[Information Boundary: Start]

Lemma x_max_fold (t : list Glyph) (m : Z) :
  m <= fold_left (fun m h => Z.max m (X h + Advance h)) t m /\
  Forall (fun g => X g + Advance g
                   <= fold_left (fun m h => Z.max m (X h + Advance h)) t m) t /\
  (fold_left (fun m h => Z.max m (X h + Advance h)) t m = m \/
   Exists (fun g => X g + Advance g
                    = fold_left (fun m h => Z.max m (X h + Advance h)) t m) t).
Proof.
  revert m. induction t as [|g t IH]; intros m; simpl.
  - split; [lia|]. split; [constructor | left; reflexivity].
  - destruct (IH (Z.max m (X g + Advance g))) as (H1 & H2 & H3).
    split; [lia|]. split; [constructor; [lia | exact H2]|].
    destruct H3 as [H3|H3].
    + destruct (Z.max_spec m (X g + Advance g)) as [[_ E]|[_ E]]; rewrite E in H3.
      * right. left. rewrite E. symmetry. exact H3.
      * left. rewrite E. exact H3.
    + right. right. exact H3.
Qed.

[Information Boundary: End]
[Information Boundary: Start]

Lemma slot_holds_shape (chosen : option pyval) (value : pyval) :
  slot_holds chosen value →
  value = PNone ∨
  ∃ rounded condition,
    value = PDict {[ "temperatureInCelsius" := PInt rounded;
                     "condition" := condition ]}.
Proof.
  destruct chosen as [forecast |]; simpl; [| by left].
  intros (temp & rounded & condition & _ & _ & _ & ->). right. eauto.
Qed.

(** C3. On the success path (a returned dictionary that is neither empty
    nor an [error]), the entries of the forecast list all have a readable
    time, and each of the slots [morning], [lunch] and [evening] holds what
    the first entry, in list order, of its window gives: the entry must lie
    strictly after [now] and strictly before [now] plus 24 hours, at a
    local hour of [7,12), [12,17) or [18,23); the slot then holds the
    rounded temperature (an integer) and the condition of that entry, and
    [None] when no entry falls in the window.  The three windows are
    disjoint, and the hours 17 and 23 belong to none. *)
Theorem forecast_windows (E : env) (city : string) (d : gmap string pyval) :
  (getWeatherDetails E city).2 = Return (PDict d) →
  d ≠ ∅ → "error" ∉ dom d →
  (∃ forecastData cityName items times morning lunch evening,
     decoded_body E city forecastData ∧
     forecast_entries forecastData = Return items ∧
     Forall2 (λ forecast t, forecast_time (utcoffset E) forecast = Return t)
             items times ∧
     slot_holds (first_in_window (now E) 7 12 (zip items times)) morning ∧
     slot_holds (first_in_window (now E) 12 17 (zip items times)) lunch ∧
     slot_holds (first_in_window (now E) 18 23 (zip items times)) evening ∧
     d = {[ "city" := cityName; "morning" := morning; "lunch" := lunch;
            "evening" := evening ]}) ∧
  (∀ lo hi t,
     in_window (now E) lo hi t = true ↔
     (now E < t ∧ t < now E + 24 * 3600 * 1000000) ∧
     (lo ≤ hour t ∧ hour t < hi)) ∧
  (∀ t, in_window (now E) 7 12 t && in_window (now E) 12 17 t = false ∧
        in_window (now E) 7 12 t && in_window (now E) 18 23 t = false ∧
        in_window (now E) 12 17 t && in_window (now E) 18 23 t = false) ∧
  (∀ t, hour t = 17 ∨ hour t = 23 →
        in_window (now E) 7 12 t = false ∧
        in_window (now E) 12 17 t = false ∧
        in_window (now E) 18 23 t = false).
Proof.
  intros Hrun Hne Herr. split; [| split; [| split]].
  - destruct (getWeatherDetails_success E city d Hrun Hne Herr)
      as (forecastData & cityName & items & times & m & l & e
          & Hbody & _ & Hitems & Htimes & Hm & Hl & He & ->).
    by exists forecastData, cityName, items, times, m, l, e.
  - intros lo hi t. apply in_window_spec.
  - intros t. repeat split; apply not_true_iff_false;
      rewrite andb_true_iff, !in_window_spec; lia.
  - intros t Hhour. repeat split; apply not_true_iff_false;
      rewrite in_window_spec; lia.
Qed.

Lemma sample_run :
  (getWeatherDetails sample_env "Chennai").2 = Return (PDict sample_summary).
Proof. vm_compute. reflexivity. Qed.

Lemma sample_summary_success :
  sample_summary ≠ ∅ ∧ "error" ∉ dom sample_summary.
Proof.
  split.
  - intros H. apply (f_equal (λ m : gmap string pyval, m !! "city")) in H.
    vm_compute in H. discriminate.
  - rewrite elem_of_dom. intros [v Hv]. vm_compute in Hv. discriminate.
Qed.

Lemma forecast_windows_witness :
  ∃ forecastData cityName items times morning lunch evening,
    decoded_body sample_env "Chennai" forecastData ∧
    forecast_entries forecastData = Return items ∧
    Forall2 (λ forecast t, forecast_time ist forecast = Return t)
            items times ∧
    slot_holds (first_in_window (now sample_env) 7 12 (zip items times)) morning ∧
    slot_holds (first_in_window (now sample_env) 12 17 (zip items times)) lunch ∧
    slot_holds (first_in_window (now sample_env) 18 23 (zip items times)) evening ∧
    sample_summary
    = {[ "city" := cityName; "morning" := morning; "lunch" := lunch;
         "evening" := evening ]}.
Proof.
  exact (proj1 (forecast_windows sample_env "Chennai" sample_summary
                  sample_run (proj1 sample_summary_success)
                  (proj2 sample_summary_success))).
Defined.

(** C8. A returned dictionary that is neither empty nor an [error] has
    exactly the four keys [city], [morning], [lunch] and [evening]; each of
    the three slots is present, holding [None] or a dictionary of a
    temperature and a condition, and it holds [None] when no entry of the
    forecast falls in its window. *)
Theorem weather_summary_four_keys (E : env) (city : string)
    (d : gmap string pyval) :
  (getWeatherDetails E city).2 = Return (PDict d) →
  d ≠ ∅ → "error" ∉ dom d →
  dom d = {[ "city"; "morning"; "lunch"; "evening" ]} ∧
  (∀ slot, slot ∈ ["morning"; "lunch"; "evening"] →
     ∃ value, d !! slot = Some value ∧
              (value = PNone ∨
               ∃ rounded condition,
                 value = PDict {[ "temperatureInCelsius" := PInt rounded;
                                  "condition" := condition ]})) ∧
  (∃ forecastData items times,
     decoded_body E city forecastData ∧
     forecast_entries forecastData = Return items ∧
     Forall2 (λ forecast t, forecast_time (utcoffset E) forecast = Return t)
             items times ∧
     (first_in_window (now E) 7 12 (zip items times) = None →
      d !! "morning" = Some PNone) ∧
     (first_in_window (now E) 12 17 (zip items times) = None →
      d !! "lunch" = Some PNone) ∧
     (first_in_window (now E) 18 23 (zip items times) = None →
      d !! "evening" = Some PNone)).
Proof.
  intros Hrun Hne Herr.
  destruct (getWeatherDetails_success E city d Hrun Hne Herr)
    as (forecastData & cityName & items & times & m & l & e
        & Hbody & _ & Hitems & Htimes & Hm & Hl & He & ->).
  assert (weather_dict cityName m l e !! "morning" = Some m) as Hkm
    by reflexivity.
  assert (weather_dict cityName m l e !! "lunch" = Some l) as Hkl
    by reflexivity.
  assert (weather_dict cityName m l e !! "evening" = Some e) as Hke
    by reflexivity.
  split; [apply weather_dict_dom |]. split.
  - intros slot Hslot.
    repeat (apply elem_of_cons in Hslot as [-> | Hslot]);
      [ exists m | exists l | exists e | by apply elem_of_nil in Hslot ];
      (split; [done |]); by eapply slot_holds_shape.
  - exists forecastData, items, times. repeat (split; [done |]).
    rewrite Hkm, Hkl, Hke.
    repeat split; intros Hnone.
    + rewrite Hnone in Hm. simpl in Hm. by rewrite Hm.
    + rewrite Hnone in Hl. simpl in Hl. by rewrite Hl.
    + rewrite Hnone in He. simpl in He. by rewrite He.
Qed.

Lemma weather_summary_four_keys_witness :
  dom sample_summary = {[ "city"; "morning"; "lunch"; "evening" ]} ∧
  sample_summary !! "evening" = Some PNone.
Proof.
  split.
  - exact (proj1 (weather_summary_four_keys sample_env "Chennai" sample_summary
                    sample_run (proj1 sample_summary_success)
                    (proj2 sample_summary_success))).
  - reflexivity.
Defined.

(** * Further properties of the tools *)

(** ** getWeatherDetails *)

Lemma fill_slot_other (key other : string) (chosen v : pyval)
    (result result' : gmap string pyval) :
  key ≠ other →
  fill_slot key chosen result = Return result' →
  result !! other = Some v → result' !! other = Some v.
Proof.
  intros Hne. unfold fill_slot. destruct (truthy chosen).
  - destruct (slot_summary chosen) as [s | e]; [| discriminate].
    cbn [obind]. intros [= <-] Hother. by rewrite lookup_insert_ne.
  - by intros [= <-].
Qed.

[Information Boundary: End]
[Information Boundary: Start]

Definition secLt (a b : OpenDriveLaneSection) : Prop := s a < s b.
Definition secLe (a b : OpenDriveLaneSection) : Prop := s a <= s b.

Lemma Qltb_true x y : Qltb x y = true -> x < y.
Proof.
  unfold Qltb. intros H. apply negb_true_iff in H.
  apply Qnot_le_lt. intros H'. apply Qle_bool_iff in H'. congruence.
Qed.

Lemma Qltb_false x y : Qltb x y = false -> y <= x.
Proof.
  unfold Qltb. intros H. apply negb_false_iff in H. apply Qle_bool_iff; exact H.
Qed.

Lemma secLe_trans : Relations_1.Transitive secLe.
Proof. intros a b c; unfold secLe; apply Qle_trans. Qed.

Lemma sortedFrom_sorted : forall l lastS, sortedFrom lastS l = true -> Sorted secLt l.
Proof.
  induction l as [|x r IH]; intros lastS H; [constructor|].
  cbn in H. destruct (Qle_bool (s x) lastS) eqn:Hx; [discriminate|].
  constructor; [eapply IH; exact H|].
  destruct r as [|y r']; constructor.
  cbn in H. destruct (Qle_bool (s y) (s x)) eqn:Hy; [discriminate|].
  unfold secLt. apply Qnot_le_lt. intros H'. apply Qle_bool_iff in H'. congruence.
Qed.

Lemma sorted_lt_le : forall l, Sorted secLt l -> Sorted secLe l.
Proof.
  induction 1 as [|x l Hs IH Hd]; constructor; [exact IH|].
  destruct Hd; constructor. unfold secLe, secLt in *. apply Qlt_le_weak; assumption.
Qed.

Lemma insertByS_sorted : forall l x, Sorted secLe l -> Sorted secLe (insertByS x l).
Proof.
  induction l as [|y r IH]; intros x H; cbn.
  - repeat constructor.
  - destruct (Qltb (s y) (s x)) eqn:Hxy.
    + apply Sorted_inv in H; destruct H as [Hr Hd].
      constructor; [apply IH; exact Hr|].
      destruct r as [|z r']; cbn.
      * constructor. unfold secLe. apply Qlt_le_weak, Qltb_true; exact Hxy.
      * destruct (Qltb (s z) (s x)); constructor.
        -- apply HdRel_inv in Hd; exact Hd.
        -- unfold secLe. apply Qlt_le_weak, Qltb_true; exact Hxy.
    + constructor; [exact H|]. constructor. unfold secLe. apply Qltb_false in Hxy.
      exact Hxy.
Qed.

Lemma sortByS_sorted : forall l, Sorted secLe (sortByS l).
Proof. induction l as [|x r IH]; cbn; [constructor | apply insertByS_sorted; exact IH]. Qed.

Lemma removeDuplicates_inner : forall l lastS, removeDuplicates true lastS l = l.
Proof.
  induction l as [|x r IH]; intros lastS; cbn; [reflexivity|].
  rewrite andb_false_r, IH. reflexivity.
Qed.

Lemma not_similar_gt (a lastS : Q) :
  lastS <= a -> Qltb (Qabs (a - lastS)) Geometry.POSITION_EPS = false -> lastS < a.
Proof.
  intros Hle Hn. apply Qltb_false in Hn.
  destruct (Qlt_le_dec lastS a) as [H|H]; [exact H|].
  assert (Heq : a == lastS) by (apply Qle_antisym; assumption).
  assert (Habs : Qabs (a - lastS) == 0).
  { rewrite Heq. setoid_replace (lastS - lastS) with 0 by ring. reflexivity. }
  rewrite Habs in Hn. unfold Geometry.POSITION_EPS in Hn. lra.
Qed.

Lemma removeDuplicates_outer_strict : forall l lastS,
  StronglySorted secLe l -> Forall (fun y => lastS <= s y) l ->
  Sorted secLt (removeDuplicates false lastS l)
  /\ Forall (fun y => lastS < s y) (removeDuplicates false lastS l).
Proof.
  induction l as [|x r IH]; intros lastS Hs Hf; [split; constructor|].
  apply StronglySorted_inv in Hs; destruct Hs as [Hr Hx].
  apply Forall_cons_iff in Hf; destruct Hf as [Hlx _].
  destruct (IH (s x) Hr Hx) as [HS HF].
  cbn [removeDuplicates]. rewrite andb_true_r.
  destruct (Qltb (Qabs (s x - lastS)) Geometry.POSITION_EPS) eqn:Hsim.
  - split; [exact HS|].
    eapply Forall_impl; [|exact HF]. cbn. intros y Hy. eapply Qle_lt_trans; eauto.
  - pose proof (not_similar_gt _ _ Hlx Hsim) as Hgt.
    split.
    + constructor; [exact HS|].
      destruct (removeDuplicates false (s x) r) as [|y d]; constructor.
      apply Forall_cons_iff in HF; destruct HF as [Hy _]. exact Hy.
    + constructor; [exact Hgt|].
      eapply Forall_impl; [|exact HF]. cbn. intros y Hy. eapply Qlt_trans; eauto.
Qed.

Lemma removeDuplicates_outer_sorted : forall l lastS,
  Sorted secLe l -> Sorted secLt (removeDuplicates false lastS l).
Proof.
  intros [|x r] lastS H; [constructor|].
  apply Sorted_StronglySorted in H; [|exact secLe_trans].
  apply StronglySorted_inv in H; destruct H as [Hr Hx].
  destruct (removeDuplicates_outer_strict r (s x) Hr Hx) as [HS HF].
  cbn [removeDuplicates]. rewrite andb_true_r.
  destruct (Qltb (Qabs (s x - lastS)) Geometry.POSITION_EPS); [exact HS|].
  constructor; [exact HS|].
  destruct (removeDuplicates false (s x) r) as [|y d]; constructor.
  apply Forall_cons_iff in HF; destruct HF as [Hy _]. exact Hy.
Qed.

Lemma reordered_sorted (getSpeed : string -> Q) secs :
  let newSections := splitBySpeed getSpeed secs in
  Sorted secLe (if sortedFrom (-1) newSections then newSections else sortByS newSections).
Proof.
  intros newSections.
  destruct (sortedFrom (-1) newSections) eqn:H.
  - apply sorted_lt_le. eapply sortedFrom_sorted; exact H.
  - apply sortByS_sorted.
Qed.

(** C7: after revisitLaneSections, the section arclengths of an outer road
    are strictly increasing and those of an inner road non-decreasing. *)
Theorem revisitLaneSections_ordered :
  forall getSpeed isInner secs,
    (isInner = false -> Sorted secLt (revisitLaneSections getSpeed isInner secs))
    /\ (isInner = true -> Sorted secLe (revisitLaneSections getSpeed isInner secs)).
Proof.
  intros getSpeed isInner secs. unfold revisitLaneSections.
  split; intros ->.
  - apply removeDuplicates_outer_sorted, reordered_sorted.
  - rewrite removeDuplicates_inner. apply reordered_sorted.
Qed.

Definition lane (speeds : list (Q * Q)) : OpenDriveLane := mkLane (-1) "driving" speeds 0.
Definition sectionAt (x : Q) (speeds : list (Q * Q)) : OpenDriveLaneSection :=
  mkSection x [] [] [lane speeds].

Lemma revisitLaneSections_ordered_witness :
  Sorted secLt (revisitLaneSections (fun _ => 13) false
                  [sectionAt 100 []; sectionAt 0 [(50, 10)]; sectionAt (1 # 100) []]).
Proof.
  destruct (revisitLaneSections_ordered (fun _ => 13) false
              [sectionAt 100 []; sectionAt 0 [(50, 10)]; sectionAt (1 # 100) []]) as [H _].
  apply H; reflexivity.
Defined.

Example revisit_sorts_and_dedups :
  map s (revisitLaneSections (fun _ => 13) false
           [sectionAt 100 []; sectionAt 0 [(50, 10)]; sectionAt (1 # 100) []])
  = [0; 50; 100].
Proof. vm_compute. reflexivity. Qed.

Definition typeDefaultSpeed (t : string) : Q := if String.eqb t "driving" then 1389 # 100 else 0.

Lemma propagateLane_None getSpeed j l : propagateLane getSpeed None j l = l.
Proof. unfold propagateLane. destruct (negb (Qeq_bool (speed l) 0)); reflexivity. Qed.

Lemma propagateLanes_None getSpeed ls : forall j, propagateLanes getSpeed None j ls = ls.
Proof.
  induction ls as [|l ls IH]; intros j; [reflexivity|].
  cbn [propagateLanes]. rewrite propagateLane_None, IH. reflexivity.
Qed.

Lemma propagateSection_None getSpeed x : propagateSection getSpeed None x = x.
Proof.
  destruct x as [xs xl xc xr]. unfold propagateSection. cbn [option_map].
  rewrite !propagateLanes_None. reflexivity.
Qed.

[Information Boundary: End]

**Your task:** Please transcribe exactly the lines above from the line that has "Lemma x_max_fold (t" up to and including the line that has "symmetry. exact H3."; no other line belongs in the answer.

**Output for this exercise:**
Lemma x_max_fold (t : list Glyph) (m : Z) :
  m <= fold_left (fun m h => Z.max m (X h + Advance h)) t m /\
  Forall (fun g => X g + Advance g
                   <= fold_left (fun m h => Z.max m (X h + Advance h)) t m) t /\
  (fold_left (fun m h => Z.max m (X h + Advance h)) t m = m \/
   Exists (fun g => X g + Advance g
                    = fold_left (fun m h => Z.max m (X h + Advance h)) t m) t).
Proof.
  revert m. induction t as [|g t IH]; intros m; simpl.
  - split; [lia|]. split; [constructor | left; reflexivity].
  - destruct (IH (Z.max m (X g + Advance g))) as (H1 & H2 & H3).
    split; [lia|]. split; [constructor; [lia | exact H2]|].
    destruct H3 as [H3|H3].
    + destruct (Z.max_spec m (X g + Advance g)) as [[_ E]|[_ E]]; rewrite E in H3.
      * right. left. rewrite E. symmetry. exact H3.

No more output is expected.